--- Extracted material ---

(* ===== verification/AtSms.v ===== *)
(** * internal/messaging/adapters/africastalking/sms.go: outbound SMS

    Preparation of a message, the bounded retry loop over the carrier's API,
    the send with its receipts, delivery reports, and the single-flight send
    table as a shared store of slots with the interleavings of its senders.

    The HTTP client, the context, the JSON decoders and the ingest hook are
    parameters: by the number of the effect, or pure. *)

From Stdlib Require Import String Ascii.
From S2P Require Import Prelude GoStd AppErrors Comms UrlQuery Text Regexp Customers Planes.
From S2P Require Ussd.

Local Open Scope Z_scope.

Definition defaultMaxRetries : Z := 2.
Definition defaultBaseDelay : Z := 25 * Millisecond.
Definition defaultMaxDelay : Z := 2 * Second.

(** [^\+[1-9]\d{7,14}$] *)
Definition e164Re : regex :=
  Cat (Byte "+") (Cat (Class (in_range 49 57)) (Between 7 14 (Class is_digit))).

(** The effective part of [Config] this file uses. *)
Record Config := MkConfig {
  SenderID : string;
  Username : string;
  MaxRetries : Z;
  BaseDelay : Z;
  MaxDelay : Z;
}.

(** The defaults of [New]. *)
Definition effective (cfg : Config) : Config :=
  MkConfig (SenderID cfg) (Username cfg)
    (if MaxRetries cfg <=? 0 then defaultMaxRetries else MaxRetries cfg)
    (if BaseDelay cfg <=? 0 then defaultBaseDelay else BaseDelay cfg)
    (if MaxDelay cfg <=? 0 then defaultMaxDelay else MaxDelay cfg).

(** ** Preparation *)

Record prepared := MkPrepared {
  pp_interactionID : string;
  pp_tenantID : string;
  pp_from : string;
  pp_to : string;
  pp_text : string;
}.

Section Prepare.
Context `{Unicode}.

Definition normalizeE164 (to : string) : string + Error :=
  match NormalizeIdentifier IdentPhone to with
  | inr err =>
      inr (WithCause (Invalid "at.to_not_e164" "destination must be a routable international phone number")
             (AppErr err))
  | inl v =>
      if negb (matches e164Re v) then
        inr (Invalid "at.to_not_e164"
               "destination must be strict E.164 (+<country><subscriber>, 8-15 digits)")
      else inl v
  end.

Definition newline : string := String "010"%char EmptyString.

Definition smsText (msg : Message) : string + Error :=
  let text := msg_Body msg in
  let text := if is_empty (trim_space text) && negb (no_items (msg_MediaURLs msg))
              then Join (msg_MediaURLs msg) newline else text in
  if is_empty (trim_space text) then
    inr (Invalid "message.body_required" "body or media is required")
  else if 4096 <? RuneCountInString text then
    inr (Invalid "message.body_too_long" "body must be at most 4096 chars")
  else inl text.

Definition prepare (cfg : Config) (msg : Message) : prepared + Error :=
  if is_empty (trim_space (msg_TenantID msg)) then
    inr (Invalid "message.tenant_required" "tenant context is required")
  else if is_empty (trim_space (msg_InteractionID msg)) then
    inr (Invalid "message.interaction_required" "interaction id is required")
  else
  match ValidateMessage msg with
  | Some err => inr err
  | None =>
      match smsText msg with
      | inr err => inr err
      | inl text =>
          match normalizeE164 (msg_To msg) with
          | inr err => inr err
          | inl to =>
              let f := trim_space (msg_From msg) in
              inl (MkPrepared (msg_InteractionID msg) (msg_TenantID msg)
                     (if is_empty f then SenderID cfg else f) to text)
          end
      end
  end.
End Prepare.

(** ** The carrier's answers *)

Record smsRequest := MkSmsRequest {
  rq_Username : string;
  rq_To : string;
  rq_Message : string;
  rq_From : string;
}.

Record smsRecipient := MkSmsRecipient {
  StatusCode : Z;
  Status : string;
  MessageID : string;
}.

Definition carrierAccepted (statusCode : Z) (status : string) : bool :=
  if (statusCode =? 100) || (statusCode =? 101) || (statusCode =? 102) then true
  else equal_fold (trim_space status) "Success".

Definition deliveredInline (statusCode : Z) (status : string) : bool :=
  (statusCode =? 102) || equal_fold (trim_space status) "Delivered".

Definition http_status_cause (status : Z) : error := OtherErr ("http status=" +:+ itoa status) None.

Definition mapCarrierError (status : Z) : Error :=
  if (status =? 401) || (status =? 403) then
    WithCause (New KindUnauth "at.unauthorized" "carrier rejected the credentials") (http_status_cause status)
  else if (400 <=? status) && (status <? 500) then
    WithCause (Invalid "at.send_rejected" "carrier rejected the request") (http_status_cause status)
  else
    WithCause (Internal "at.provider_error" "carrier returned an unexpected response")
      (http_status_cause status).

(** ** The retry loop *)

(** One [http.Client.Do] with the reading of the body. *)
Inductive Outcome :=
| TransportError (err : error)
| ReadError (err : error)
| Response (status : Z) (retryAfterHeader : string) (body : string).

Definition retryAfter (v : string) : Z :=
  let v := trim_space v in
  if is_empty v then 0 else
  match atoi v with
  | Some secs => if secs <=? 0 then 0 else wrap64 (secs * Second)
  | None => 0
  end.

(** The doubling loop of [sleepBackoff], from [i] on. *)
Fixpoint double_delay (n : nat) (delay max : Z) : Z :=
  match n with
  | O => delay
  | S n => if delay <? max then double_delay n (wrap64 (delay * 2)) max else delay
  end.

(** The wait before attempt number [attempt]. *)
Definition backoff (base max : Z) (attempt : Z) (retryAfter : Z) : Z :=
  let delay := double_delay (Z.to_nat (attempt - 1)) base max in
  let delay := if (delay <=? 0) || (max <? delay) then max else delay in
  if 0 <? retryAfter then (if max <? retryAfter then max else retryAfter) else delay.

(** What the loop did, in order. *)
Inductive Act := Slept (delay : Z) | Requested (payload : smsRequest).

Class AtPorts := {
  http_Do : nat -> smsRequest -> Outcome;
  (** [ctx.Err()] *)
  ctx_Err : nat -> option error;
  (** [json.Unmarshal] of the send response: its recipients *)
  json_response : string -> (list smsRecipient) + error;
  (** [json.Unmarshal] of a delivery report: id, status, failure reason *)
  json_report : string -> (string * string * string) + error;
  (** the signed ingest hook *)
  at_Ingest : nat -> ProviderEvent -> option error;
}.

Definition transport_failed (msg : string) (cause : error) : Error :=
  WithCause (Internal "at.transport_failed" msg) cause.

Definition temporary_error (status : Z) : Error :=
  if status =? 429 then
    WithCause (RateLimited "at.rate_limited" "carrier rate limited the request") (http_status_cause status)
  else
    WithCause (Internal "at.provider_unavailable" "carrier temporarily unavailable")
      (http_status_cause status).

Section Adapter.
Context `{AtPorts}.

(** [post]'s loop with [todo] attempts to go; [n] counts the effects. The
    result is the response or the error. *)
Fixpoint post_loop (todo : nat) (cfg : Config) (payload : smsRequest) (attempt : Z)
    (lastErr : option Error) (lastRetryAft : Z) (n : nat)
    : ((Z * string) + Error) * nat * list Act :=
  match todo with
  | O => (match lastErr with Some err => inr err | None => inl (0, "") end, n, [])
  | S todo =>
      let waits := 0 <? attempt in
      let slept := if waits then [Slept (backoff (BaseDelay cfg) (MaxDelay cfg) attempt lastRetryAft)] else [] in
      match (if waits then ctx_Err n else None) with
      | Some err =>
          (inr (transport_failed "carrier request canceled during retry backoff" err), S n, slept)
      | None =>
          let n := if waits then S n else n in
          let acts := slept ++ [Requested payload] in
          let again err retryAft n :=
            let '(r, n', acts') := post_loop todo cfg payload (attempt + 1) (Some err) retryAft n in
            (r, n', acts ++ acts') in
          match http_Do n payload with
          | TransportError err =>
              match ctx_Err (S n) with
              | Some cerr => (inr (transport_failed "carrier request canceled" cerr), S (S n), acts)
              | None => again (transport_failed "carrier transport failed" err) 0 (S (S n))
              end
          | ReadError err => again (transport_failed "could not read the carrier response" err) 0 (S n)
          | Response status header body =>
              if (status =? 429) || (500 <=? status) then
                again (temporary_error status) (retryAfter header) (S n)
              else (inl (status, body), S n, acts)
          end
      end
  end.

--- Task directions ---
Exactly as written, reproduce the lines of the data above from the first line through the line where "table as a shared" appears.

--- Task solution ---
(* ===== verification/AtSms.v ===== *)
(** * internal/messaging/adapters/africastalking/sms.go: outbound SMS

    Preparation of a message, the bounded retry loop over the carrier's API,
    the send with its receipts, delivery reports, and the single-flight send
    table as a shared store of slots with the interleavings of its senders.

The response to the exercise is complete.